Look through the entries below for the string "order", and copy each line where it is found.
*** Extracted records ***
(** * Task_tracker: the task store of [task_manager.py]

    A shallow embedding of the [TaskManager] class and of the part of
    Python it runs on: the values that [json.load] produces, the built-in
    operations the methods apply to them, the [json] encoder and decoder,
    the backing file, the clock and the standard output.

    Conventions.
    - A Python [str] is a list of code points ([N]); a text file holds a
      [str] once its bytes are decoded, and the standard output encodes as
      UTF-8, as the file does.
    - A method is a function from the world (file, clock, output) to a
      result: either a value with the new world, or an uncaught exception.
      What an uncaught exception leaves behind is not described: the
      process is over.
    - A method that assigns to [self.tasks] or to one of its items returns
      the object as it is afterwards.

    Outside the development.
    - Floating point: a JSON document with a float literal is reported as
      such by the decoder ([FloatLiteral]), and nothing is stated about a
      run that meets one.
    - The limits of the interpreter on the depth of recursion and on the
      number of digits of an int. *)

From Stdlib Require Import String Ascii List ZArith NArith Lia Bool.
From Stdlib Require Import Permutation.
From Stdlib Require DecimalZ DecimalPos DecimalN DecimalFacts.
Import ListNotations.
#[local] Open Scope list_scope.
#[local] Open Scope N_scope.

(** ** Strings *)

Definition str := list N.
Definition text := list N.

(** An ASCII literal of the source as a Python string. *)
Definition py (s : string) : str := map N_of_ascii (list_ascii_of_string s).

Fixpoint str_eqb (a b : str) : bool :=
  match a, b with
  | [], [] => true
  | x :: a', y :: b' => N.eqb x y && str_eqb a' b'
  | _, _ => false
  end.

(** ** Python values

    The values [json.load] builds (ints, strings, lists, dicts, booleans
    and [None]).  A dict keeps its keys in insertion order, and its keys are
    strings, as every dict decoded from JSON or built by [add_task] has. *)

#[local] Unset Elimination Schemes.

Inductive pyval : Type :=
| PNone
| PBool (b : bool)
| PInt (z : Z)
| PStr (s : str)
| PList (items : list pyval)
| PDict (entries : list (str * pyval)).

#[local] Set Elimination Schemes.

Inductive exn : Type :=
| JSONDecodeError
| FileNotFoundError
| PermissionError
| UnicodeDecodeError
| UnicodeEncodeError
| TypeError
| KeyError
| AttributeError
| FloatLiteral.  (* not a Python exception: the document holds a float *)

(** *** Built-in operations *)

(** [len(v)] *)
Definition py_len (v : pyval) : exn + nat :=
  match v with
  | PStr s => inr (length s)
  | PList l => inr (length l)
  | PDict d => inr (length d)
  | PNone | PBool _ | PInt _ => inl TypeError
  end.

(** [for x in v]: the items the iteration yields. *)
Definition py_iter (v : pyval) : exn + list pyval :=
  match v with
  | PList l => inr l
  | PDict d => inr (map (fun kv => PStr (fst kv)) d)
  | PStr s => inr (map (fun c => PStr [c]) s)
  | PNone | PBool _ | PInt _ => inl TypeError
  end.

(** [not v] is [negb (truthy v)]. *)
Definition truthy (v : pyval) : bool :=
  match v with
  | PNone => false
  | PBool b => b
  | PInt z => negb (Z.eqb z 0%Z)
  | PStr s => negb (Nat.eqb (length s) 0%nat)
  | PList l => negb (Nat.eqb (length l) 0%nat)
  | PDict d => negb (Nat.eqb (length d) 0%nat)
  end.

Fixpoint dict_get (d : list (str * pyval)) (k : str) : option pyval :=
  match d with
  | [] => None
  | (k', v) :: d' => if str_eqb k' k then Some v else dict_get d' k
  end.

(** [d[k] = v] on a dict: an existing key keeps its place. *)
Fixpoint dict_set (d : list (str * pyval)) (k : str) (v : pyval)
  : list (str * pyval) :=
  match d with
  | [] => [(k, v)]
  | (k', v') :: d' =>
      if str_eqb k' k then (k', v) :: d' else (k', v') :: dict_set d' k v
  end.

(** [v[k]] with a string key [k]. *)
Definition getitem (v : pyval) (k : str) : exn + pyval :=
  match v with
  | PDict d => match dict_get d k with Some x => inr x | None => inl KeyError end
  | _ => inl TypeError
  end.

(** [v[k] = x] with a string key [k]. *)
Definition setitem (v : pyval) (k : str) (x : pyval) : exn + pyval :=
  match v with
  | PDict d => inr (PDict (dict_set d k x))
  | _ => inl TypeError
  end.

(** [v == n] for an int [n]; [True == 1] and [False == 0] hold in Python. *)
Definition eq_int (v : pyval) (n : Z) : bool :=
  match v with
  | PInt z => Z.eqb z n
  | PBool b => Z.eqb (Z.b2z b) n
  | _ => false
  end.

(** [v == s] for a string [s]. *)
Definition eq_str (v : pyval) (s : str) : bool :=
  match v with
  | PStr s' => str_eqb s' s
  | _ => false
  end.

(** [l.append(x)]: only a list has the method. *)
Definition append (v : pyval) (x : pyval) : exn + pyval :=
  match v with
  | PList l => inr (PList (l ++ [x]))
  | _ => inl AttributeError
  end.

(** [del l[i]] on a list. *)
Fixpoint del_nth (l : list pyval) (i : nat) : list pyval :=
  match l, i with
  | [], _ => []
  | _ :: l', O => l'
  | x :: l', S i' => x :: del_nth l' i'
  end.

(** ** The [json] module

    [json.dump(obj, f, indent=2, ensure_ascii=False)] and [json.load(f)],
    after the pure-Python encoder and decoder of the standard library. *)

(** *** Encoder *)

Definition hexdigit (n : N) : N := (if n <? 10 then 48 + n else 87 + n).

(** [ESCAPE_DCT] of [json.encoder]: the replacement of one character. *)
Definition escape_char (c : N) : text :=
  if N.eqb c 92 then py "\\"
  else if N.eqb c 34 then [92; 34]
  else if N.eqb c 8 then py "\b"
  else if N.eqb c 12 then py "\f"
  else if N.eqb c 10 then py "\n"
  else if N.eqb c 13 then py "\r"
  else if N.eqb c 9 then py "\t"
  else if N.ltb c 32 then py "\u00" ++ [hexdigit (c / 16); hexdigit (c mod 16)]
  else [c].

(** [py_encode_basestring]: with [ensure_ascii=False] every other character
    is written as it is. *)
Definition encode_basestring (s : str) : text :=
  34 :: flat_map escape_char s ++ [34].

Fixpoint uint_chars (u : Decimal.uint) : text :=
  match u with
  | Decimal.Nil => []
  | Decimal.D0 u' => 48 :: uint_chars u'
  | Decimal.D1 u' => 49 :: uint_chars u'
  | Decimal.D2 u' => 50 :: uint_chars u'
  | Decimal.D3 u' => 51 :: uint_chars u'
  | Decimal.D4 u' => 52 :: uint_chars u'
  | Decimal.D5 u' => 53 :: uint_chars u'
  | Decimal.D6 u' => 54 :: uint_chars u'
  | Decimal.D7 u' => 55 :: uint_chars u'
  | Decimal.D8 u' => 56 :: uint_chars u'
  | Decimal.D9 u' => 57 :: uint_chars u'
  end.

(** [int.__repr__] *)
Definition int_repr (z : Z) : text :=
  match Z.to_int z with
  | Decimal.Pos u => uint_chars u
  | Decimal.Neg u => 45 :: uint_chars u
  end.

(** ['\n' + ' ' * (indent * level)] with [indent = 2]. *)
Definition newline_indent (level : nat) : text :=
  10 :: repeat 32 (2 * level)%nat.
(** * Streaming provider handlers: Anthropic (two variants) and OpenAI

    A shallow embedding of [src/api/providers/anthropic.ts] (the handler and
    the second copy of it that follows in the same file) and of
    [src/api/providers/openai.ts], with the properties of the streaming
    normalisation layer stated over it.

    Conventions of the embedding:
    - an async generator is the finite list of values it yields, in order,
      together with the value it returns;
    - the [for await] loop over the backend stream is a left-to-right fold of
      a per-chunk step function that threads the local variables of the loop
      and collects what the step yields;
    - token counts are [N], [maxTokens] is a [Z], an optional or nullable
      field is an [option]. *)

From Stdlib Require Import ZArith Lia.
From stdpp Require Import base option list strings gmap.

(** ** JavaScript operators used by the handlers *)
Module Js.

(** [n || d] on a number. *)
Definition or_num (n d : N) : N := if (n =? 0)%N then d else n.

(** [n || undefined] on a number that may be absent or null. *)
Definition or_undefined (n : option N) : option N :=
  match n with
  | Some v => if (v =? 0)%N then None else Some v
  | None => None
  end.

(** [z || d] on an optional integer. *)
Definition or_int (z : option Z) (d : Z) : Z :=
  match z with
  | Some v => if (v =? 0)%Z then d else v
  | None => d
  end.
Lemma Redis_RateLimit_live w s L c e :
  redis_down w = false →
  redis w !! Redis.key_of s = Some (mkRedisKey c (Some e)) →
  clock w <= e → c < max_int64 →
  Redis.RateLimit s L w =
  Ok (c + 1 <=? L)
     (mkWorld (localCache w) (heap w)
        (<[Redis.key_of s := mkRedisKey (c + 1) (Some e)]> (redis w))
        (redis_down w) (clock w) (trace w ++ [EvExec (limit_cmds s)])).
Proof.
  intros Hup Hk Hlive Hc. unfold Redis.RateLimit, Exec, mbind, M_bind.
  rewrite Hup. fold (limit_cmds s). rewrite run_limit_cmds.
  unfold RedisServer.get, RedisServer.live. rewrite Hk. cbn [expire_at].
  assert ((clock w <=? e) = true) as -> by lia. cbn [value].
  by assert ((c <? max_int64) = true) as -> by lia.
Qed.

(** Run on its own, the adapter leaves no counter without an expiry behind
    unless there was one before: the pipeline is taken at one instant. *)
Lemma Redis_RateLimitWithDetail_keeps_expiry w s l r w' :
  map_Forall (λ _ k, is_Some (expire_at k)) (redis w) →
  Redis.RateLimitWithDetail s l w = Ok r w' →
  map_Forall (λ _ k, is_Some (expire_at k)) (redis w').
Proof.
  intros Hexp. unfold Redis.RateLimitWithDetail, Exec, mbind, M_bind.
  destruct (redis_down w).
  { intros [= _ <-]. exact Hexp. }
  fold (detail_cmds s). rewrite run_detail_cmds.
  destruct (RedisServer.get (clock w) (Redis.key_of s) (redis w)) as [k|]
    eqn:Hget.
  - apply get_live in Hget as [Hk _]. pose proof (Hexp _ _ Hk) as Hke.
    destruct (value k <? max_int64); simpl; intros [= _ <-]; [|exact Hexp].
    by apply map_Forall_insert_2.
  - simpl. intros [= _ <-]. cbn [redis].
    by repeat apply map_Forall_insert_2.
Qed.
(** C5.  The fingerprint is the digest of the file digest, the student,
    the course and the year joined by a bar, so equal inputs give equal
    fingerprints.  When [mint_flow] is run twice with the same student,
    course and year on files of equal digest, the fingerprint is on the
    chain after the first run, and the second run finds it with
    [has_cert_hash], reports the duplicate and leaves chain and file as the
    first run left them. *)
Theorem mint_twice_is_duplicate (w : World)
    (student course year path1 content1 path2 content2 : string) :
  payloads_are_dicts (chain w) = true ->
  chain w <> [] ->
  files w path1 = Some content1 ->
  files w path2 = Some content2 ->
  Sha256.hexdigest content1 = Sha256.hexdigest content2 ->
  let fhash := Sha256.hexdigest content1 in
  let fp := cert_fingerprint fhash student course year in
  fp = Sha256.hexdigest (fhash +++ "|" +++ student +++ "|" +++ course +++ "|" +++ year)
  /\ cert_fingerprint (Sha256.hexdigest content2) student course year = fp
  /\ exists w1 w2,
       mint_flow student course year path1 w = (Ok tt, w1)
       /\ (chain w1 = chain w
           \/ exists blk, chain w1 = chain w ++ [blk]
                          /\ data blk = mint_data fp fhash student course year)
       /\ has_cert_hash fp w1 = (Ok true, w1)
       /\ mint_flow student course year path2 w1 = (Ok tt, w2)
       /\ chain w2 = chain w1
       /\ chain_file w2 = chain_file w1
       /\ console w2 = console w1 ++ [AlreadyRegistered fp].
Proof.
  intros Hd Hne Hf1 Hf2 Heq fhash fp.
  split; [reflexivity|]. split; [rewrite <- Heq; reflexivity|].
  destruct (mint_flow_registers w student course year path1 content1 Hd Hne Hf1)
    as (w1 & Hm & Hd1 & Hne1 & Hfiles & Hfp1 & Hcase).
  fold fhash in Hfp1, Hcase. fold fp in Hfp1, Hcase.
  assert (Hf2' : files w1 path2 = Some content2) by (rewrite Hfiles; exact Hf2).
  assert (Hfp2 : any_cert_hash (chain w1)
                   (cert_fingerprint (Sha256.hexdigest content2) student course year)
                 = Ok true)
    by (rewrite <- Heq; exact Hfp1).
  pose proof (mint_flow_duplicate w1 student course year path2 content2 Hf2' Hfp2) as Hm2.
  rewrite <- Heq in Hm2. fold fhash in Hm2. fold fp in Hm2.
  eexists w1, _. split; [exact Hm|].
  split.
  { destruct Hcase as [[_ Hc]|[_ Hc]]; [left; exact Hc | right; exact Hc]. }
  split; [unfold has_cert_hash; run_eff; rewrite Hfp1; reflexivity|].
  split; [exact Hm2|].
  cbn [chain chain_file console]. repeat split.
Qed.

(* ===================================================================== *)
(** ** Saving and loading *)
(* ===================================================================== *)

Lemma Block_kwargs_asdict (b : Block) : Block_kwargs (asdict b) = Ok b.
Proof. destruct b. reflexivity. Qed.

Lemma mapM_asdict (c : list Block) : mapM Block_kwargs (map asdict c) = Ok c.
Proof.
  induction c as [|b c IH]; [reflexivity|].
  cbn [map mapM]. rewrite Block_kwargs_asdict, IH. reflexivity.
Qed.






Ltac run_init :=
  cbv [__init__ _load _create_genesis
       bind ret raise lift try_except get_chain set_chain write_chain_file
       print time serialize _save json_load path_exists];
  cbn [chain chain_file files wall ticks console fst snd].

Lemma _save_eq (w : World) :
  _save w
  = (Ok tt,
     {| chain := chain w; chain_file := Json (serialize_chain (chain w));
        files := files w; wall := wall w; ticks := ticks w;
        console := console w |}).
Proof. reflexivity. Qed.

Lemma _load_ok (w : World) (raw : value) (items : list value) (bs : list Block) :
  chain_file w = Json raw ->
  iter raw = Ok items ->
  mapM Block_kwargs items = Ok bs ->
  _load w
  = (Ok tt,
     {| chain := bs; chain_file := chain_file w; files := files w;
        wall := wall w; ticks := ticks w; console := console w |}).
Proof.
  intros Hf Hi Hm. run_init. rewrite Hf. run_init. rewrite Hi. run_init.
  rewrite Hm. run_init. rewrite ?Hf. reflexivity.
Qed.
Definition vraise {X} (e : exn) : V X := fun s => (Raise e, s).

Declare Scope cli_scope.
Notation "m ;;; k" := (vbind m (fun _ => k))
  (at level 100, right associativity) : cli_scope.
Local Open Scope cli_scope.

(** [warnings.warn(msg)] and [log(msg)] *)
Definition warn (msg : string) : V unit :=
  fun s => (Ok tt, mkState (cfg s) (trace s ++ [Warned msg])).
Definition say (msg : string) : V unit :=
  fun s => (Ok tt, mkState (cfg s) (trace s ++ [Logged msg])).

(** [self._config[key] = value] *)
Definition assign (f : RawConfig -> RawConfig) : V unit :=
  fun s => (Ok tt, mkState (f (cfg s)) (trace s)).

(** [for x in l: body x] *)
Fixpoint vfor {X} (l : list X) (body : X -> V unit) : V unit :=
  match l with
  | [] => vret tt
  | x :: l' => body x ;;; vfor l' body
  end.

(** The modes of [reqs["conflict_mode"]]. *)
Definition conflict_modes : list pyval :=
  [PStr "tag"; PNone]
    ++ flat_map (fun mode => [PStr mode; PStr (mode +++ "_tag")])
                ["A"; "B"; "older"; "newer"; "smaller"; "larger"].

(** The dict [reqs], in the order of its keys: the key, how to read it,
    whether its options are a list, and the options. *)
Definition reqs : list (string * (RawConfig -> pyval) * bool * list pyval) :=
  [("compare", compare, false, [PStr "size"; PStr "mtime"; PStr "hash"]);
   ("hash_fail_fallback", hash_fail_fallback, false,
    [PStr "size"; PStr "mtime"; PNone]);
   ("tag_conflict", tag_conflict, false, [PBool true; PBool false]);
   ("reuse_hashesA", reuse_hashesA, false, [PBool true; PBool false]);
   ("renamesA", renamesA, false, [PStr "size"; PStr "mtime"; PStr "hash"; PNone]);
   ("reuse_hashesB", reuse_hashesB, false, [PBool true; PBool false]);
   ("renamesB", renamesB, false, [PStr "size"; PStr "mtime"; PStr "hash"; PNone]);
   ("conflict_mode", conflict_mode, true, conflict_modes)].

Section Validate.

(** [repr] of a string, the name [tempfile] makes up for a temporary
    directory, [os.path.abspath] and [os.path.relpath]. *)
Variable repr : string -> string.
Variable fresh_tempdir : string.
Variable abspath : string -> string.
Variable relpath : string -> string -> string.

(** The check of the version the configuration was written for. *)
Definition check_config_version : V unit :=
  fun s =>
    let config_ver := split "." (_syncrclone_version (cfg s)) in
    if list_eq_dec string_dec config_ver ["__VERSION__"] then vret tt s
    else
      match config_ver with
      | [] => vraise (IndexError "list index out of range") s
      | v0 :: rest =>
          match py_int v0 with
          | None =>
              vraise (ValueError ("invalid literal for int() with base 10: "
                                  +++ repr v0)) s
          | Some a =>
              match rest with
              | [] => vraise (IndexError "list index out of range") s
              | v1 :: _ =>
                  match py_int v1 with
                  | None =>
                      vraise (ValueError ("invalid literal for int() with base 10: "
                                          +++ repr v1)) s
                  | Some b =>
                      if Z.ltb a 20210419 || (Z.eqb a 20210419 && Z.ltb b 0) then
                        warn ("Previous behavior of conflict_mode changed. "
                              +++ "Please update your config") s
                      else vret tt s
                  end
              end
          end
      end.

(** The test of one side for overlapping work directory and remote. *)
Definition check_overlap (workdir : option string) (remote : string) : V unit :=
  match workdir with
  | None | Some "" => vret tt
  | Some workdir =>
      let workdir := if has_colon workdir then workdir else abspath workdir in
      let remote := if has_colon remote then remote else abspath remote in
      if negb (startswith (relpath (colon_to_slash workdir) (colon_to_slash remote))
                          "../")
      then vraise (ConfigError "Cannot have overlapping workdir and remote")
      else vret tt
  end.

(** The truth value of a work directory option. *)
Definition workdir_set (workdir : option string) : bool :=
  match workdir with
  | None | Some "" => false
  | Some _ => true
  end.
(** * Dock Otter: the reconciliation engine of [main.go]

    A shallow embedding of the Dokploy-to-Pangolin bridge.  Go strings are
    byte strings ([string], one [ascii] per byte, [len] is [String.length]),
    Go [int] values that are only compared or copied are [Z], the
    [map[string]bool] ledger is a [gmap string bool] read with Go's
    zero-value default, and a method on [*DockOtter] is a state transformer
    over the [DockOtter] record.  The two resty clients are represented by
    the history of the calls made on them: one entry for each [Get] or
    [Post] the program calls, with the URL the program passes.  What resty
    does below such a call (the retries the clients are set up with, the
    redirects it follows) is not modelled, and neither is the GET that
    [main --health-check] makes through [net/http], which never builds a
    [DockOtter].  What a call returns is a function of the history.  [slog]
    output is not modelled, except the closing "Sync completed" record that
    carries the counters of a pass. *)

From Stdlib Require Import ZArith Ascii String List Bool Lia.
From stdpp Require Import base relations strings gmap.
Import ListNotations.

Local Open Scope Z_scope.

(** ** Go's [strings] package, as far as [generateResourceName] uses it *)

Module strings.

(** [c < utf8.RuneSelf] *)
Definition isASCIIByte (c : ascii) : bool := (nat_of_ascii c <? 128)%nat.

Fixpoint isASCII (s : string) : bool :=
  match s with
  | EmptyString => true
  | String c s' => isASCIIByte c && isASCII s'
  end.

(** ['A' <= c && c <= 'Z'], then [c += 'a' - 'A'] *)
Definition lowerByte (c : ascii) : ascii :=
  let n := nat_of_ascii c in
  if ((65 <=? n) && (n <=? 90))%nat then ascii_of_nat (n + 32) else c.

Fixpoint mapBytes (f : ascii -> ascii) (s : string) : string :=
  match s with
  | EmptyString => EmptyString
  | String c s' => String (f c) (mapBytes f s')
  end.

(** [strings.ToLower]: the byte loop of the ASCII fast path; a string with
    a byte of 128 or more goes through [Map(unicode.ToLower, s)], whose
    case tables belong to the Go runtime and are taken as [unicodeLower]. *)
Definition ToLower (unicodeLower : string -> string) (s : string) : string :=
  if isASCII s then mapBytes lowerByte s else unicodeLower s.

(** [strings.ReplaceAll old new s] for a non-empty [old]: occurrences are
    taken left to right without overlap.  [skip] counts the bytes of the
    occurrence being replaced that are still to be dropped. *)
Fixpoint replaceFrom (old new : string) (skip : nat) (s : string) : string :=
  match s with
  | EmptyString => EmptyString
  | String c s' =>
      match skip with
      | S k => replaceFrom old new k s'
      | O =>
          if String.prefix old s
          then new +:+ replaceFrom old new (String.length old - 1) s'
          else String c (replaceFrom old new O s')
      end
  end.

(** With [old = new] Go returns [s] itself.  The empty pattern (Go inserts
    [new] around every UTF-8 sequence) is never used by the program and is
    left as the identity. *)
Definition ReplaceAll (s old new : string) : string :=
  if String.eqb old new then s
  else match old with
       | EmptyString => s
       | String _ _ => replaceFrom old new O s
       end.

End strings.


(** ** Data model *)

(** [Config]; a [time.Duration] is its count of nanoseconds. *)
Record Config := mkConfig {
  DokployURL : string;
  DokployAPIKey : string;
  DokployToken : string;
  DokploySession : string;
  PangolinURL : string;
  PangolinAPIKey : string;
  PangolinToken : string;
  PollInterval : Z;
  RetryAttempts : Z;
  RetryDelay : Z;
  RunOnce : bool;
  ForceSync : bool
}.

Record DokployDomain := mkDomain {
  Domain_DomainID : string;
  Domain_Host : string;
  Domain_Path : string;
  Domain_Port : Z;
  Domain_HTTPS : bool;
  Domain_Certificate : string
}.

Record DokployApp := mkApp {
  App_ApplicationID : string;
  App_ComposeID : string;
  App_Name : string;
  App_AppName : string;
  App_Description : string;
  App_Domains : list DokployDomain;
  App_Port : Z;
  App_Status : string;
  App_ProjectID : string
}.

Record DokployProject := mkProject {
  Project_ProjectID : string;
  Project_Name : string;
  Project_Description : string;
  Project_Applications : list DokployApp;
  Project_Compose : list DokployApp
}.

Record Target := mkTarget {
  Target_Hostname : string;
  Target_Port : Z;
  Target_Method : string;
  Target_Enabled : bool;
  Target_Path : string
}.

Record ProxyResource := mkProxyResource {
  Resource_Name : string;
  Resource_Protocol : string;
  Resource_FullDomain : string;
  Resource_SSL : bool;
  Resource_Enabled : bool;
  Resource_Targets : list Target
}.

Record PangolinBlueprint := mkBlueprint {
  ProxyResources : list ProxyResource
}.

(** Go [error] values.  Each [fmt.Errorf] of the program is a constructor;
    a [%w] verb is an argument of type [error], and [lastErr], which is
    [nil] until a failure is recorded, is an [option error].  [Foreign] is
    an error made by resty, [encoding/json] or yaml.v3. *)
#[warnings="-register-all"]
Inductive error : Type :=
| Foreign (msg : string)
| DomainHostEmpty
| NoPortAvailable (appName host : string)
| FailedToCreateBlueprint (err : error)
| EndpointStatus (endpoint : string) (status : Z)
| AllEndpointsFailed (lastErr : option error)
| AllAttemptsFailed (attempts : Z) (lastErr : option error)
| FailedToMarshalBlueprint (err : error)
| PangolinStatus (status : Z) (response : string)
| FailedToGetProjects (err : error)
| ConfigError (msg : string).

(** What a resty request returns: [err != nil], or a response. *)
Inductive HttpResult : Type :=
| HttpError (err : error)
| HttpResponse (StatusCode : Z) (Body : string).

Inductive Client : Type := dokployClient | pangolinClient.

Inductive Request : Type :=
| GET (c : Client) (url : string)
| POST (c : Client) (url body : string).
*** End of Extracted records ***
Finished exercise:
    and [None]).  A dict keeps its keys in insertion order, and its keys are
    - an async generator is the finite list of values it yields, in order,
(** The dict [reqs], in the order of its keys: the key, how to read it,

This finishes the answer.